Parecía sólo una abrazadera para sostener un par de vástagos negros y un tornillo para ajustar su separación.

— A estos carbones — explicó Kornhoer — los antiguos los llamaban «Iámpara de arco». Tenían también de otras clases, pero no tenemos material para construirlas.

— Sorprendente. ¿La luz adónde va?

— Aquí. — El monje señaló el espacio entre carbones.

— Debe ser una llama muy pequeña — dijo el abad.

— ¡Oh, pero brillante! Más brillante, espero, que cien cirios.

— ¡No!

— ¿Lo encuentra impresionante?

— Lo encuentro absurdo. — Al notar la súbita expresión herida de Kornhoer, añadió apresuradamente -: El modo que hemos tenido de arreglárnoslas con cera de abeja y sebo de carnero.
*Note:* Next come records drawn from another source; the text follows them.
(* ===== verification/Digest.v ===== *)
(** * SHA-256 and digests (packages/core/src/serialization.ts)

    The digest function of the repository on bytes, and the functions of FIPS
    180-4 it is meant to be.  Numbers are mathematical integers: the source's
    sums stay below 2^53; its bitwise operators convert to signed 32-bit words,
    [>>>] to unsigned ones.  Typed arrays are lists of fixed length. *)

From S2P Require Import Prelude Errors Schema JsonValue Unicode JsonText.

Local Open Scope Z_scope.

(** ** Bitwise operators of the host language *)

Definition to_uint32 (z : Z) : Z := Z.land z 0xffffffff.
Definition to_int32 (z : Z) : Z :=
  let w := to_uint32 z in if w <? 0x80000000 then w else w - 0x100000000.

Definition js_shr_u (z n : Z) : Z := Z.shiftr (to_uint32 z) n.
Definition js_shl (z n : Z) : Z := to_int32 (Z.shiftl (to_int32 z) n).
Definition js_or (a b : Z) : Z := Z.lor (to_int32 a) (to_int32 b).
Definition js_xor (a b : Z) : Z := Z.lxor (to_int32 a) (to_int32 b).
Definition js_and (a b : Z) : Z := Z.land (to_int32 a) (to_int32 b).
Definition js_not (a : Z) : Z := Z.lnot (to_int32 a).

Definition rotateRight (value amount : Z) : Z :=
  js_or (js_shr_u value amount) (js_shl value (32 - amount)).

Definition uint32At (values : list Z) (index : nat) : outcome js_error Z :=
  orThrow (values !! index) (RangeError "SHA-256 word index is out of bounds").

Definition SHA256_CONSTANTS : list Z :=
  Eval cbv in concat [
    [ 0x428a2f98; 0x71374491; 0xb5c0fbcf; 0xe9b5dba5; 0x3956c25b; 0x59f111f1; 0x923f82a4; 0xab1c5ed5 ];
    [ 0xd807aa98; 0x12835b01; 0x243185be; 0x550c7dc3; 0x72be5d74; 0x80deb1fe; 0x9bdc06a7; 0xc19bf174 ];
    [ 0xe49b69c1; 0xefbe4786; 0x0fc19dc6; 0x240ca1cc; 0x2de92c6f; 0x4a7484aa; 0x5cb0a9dc; 0x76f988da ];
    [ 0x983e5152; 0xa831c66d; 0xb00327c8; 0xbf597fc7; 0xc6e00bf3; 0xd5a79147; 0x06ca6351; 0x14292967 ];
    [ 0x27b70a85; 0x2e1b2138; 0x4d2c6dfc; 0x53380d13; 0x650a7354; 0x766a0abb; 0x81c2c92e; 0x92722c85 ];
    [ 0xa2bfe8a1; 0xa81a664b; 0xc24b8b70; 0xc76c51a3; 0xd192e819; 0xd6990624; 0xf40e3585; 0x106aa070 ];
    [ 0x19a4c116; 0x1e376c08; 0x2748774c; 0x34b0bcb5; 0x391c0cb3; 0x4ed8aa4a; 0x5b9cca4f; 0x682e6ff3 ];
    [ 0x748f82ee; 0x78a5636f; 0x84c87814; 0x8cc70208; 0x90befffa; 0xa4506ceb; 0xbef9a3f7; 0xc67178f2 ] ].

Definition initial_hash : list Z :=
  [ 0x6a09e667; 0xbb67ae85; 0x3c6ef372; 0xa54ff53a; 0x510e527f; 0x9b05688c; 0x1f83d9ab; 0x5be0cd19 ].

(** ** Loops and typed arrays *)

(** [for (let index = i; index < i + n; index += 1) body] *)
Fixpoint for_range {S} (i n : nat) (body : nat -> S -> outcome js_error S) (s : S)
  : outcome js_error S :=
  match n with
  | O => Return s
  | S n => s' ← body i s; for_range (i + 1) n body s'
  end.

(** The four bytes of [setUint32], most significant first. *)
Definition word_bytes (value : Z) : list Z :=
  let w := to_uint32 value in
  [Z.shiftr w 24; Z.shiftr w 16 mod 256; Z.shiftr w 8 mod 256; w mod 256].

Definition setUint32 (view : list Z) (offset : nat) (value : Z) : list Z :=
  list_inserts offset (word_bytes value) view.

Definition bytes_word (bytes : list Z) : Z := fold_left (fun w b => w * 256 + b) bytes 0.

(** [view.getUint32(offset)], which throws beyond the end of the view. *)
Definition getUint32 (view : list Z) (offset : nat) : outcome js_error Z :=
  if Nat.ltb (length view) (offset + 4)%nat
  then Throw (RangeError "Offset is outside the bounds of the DataView")
  else Return (bytes_word (take 4 (drop offset view))).

(** ** The function *)

Definition paddedLength (bytes : list Z) : nat := (((length bytes + 9) + 63) / 64 * 64)%nat.

Definition pad_message (bytes : list Z) : list Z :=
  let bitLength := Z.of_nat (length bytes) * 8 in
  let n := paddedLength bytes in
  let padded := list_inserts 0 bytes (replicate n 0) in
  let padded := <[length bytes := 0x80]> padded in
  let view := setUint32 padded (n - 8)%nat (bitLength / 0x100000000) in
  setUint32 view (n - 4)%nat (js_shr_u bitLength 0).

(** The body of the loop that extends the message schedule. *)
Definition schedule_word (index : nat) (schedule : list Z) : outcome js_error (list Z) :=
  a ← uint32At schedule (index - 15);
  b ← uint32At schedule (index - 2);
  let s0 := js_xor (js_xor (rotateRight a 7) (rotateRight a 18)) (js_shr_u a 3) in
  let s1 := js_xor (js_xor (rotateRight b 17) (rotateRight b 19)) (js_shr_u b 10) in
  w16 ← uint32At schedule (index - 16);
  w7 ← uint32At schedule (index - 7);
  Return (<[index := js_shr_u (w16 + s0 + w7 + s1) 0]> schedule).

Definition load_word (padded : list Z) (offset index : nat) (schedule : list Z)
  : outcome js_error (list Z) :=
  w ← getUint32 padded (offset + index * 4);
  Return (<[index := w]> schedule).

(** The eight working variables. *)
Record working := { wa : Z; wb : Z; wc : Z; wd : Z; we : Z; wf : Z; wg : Z; wh : Z }.

(** The body of the compression loop. *)
Definition sha_round (schedule : list Z) (index : nat) (v : working) : outcome js_error working :=
  let '{| wa := a; wb := b; wc := c; wd := d; we := e; wf := f; wg := g; wh := h |} := v in
  let s1 := js_xor (js_xor (rotateRight e 6) (rotateRight e 11)) (rotateRight e 25) in
  let choose := js_xor (js_and e f) (js_and (js_not e) g) in
  k ← uint32At SHA256_CONSTANTS index;
  w ← uint32At schedule index;
  let temp1 := js_shr_u (h + s1 + choose + k + w) 0 in
  let s0 := js_xor (js_xor (rotateRight a 2) (rotateRight a 13)) (rotateRight a 22) in
  let majority := js_xor (js_xor (js_and a b) (js_and a c)) (js_and b c) in
  let temp2 := js_shr_u (s0 + majority) 0 in
  Return {| wh := g; wg := f; wf := e; we := js_shr_u (d + temp1) 0; wd := c; wc := b; wb := a;
            wa := js_shr_u (temp1 + temp2) 0 |}.

Definition load_working (hash : list Z) : outcome js_error working :=
  a ← uint32At hash 0; b ← uint32At hash 1; c ← uint32At hash 2; d ← uint32At hash 3;
  e ← uint32At hash 4; f ← uint32At hash 5; g ← uint32At hash 6; h ← uint32At hash 7;
  Return {| wa := a; wb := b; wc := c; wd := d; we := e; wf := f; wg := g; wh := h |}.

(** [hash[index] = (uint32At(hash, index) + value) >>> 0] *)
Definition add_word (index : nat) (value : Z) (hash : list Z) : outcome js_error (list Z) :=
  w ← uint32At hash index;
  Return (<[index := js_shr_u (w + value) 0]> hash).

Definition add_working (v : working) (hash : list Z) : outcome js_error (list Z) :=
  hash ← add_word 0 (wa v) hash; hash ← add_word 1 (wb v) hash;
  hash ← add_word 2 (wc v) hash; hash ← add_word 3 (wd v) hash;
  hash ← add_word 4 (we v) hash; hash ← add_word 5 (wf v) hash;
  hash ← add_word 6 (wg v) hash; add_word 7 (wh v) hash.

(** One block: the state is the hash and the schedule, which is not cleared. *)
Definition sha_block (padded : list Z) (block : nat) (s : list Z * list Z)
  : outcome js_error (list Z * list Z) :=
  let '(hash, schedule) := s in
  schedule ← for_range 0 16 (load_word padded (block * 64)) schedule;
  schedule ← for_range 16 48 schedule_word schedule;
  v ← load_working hash;
  v ← for_range 0 64 (sha_round schedule) v;
  hash ← add_working v hash;
  Return (hash, schedule).

Definition sha256 (bytes : list Z) : outcome js_error (list Z) :=
  let padded := pad_message bytes in
  '(hash, _) ← for_range 0 (paddedLength bytes / 64) (sha_block padded)
                  (initial_hash, replicate 64 0);
  Return (flat_map word_bytes hash).

(** ** FIPS 180-4

    The same function as the standard states it, on unsigned 32-bit words. *)

Module Fips.

Definition word_size : Z := 2 ^ 32.
Definition plus (x y : Z) : Z := (x + y) mod word_size.
Definition ROTR (n x : Z) : Z := Z.lor (Z.shiftr x n) (Z.shiftl x (32 - n) mod word_size).
Definition SHR (n x : Z) : Z := Z.shiftr x n.
Definition complement (x : Z) : Z := word_size - 1 - x.

Definition Ch (x y z : Z) : Z := Z.lxor (Z.land x y) (Z.land (complement x) z).
Definition Maj (x y z : Z) : Z := Z.lxor (Z.lxor (Z.land x y) (Z.land x z)) (Z.land y z).
Definition Sigma0 (x : Z) : Z := Z.lxor (Z.lxor (ROTR 2 x) (ROTR 13 x)) (ROTR 22 x).
Definition Sigma1 (x : Z) : Z := Z.lxor (Z.lxor (ROTR 6 x) (ROTR 11 x)) (ROTR 25 x).
Definition sigma0 (x : Z) : Z := Z.lxor (Z.lxor (ROTR 7 x) (ROTR 18 x)) (SHR 3 x).
Definition sigma1 (x : Z) : Z := Z.lxor (Z.lxor (ROTR 17 x) (ROTR 19 x)) (SHR 10 x).

(** Padding (5.1.1): a one bit, the fewest zeros that leave 64 bits in the last
    block, the length in bits. *)
Definition pad (message : list Z) : list Z :=
  let l := Z.of_nat (length message) * 8 in
  message ++ [0x80] ++ replicate (Z.to_nat ((55 - Z.of_nat (length message)) mod 64)) 0
  ++ map (fun i => Z.shiftr l (8 * i) mod 256) [7; 6; 5; 4; 3; 2; 1; 0].

Fixpoint words (bytes : list Z) : list Z :=
  match bytes with
  | a :: b :: c :: d :: rest => (((a * 256 + b) * 256 + c) * 256 + d) :: words rest
  | _ => []
  end.

(** The message schedule (6.2.2, step 1): its first [16 + n] words. *)
Fixpoint schedule (block : list Z) (n : nat) : list Z :=
  match n with
  | O => block
  | S n =>
      let W := schedule block n in
      let t := (16 + n)%nat in
      W ++ [plus (plus (plus (sigma1 (nth (t - 2) W 0)) (nth (t - 7) W 0)) (sigma0 (nth (t - 15) W 0)))
              (nth (t - 16) W 0)]
  end.

(** One round (6.2.2, step 3). *)
Definition round (v : working) (kw : Z * Z) : working :=
  let '{| wa := a; wb := b; wc := c; wd := d; we := e; wf := f; wg := g; wh := h |} := v in
  let T1 := plus (plus (plus (plus h (Sigma1 e)) (Ch e f g)) kw.1) kw.2 in
  let T2 := plus (Sigma0 a) (Maj a b c) in
  {| wh := g; wg := f; wf := e; we := plus d T1; wd := c; wc := b; wb := a; wa := plus T1 T2 |}.

Definition to_working (H : list Z) : working :=
  {| wa := nth 0 H 0; wb := nth 1 H 0; wc := nth 2 H 0; wd := nth 3 H 0;
     we := nth 4 H 0; wf := nth 5 H 0; wg := nth 6 H 0; wh := nth 7 H 0 |}.
Definition of_working (v : working) : list Z :=
  [wa v; wb v; wc v; wd v; we v; wf v; wg v; wh v].

Definition compress (H block : list Z) : list Z :=
  let v := fold_left round (combine SHA256_CONSTANTS (schedule block 48)) (to_working H) in
  zip_with plus H (of_working v).

Fixpoint hash_blocks (n : nat) (H : list Z) (message_words : list Z) : list Z :=
  match n with
  | O => H
  | S n => hash_blocks n (compress H (take 16 message_words)) (drop 16 message_words)
  end.

Definition sha256 (message : list Z) : list Z :=
  let M := words (pad message) in
  flat_map word_bytes (hash_blocks (length M / 16) initial_hash M).

End Fips.

(** ** Digests (packages/core/src/serialization.ts, lines 436-443)

    [digestBytes] and [digestCanonicalJson]: the lowercase hexadecimal SHA-256
    of the UTF-8 encoding of a value's canonical text. *)

Local Open Scope N_scope.

(** ** TextEncoder *)

(** UTF-8; a lone surrogate is encoded as U+FFFD. *)
Definition utf8_code (cp : N) : list N :=
  let cp := if in_range 55296 57343 cp then 65533 else cp in
  if cp <? 128 then [cp]
  else if cp <? 2048 then [192 + cp / 64; 128 + cp mod 64]
  else if cp <? 65536 then [224 + cp / 4096; 128 + (cp / 64) mod 64; 128 + cp mod 64]
  else [240 + cp / 262144; 128 + (cp / 4096) mod 64; 128 + (cp / 64) mod 64; 128 + cp mod 64].

Definition utf8 (s : jsstring) : list N := flat_map utf8_code (code_points s).

(** ** Digests *)

Definition hex_char (d : Z) : Ascii.ascii :=
  Ascii.ascii_of_N (if (d <? 10)%Z then 48 + Z.to_N d else 87 + Z.to_N d).

(** [byte.toString(16).padStart(2, "0")] *)
Fixpoint hex_text (bytes : list Z) : string :=
  match bytes with
  | [] => EmptyString
  | b :: bytes' => String (hex_char (b / 16)%Z) (String (hex_char (b mod 16)%Z) (hex_text bytes'))
  end.

Definition digestBytes (bytes : list Z) : outcome js_error string :=
  hash ← sha256 bytes;
  parse DigestSchema (String.append "sha256:" (hex_text hash)).

Definition canonical_code_name (code : CanonicalJsonErrorCode) : string :=
  match code with
  | KAF_SERIALIZATION_INVALID_JSON => "KAF_SERIALIZATION_INVALID_JSON"
  | KAF_SERIALIZATION_DUPLICATE_KEY => "KAF_SERIALIZATION_DUPLICATE_KEY"
  | KAF_SERIALIZATION_INVALID_UNICODE => "KAF_SERIALIZATION_INVALID_UNICODE"
  | KAF_SERIALIZATION_NON_I_JSON_NUMBER => "KAF_SERIALIZATION_NON_I_JSON_NUMBER"
  | KAF_SERIALIZATION_UNSUPPORTED_VALUE => "KAF_SERIALIZATION_UNSUPPORTED_VALUE"
  | KAF_SERIALIZATION_CYCLIC_VALUE => "KAF_SERIALIZATION_CYCLIC_VALUE"
  end.

(** A serialization error among the other errors of the program. *)
Definition lift_json {A} (o : outcome CanonicalJsonError A) : outcome js_error A :=
  match o with
  | Return a => Return a
  | Throw e => Throw (PolicyError "CanonicalJsonError" (canonical_code_name (cje_code e)))
  end.

Definition encode (s : jsstring) : list Z := map Z.of_N (utf8 s).

Definition digestCanonicalJson (value : JsonValue) : outcome js_error string :=
  text ← lift_json (canonicalJsonStringify value);
  digestBytes (encode text).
— Me he preguntado — le confió al monje, tímidamente — si los antiguos lo empleaban en sus altares en vez de cirios.

— No — dijo el abad —. Definitivamente, no. Puedo asegurárselo. Por favor, olvide esta idea lo más pronto posible y que no vuelva a ocurrírsele.

— Sí, padre abad.

— ¿Y dónde piensa colgar esto?

— Pues… — El hermano Kornhoer se detuvo a contemplar especulativamente el oscuro sótano que le rodeaba —. No lo he pensado. Supongo que podría ir sobre la mesa donde thon Taddeo… — («¿Por qué se detiene así cada vez que pronuncia su nombre?, se preguntó dom Paulo, con irritación) — trabajará.

— Será mejor que se lo preguntemos al hermano Armbruster — decidió el abad, y notando el súbito malestar del monje -: ¿Qué ocurre? ¿Han estado usted y el hermano Armbruster…?

La cara de Kornhoer se contrajo en una mueca de excusa.

— Realmente, padre abad, no he perdido los estribos con él ni una sola vez. Hemos discutido, eso sí, pero… — Se encogió de hombros —. No quiere que nada sea modificado. No deja de hablar de brujerías y cosas así. No es fácil razonar con él. Está medio ciego debido a la necesidad de leer con tan poca luz, y, sin embargo, dice que nuestro trabajo es diabólico. No sé qué decirle.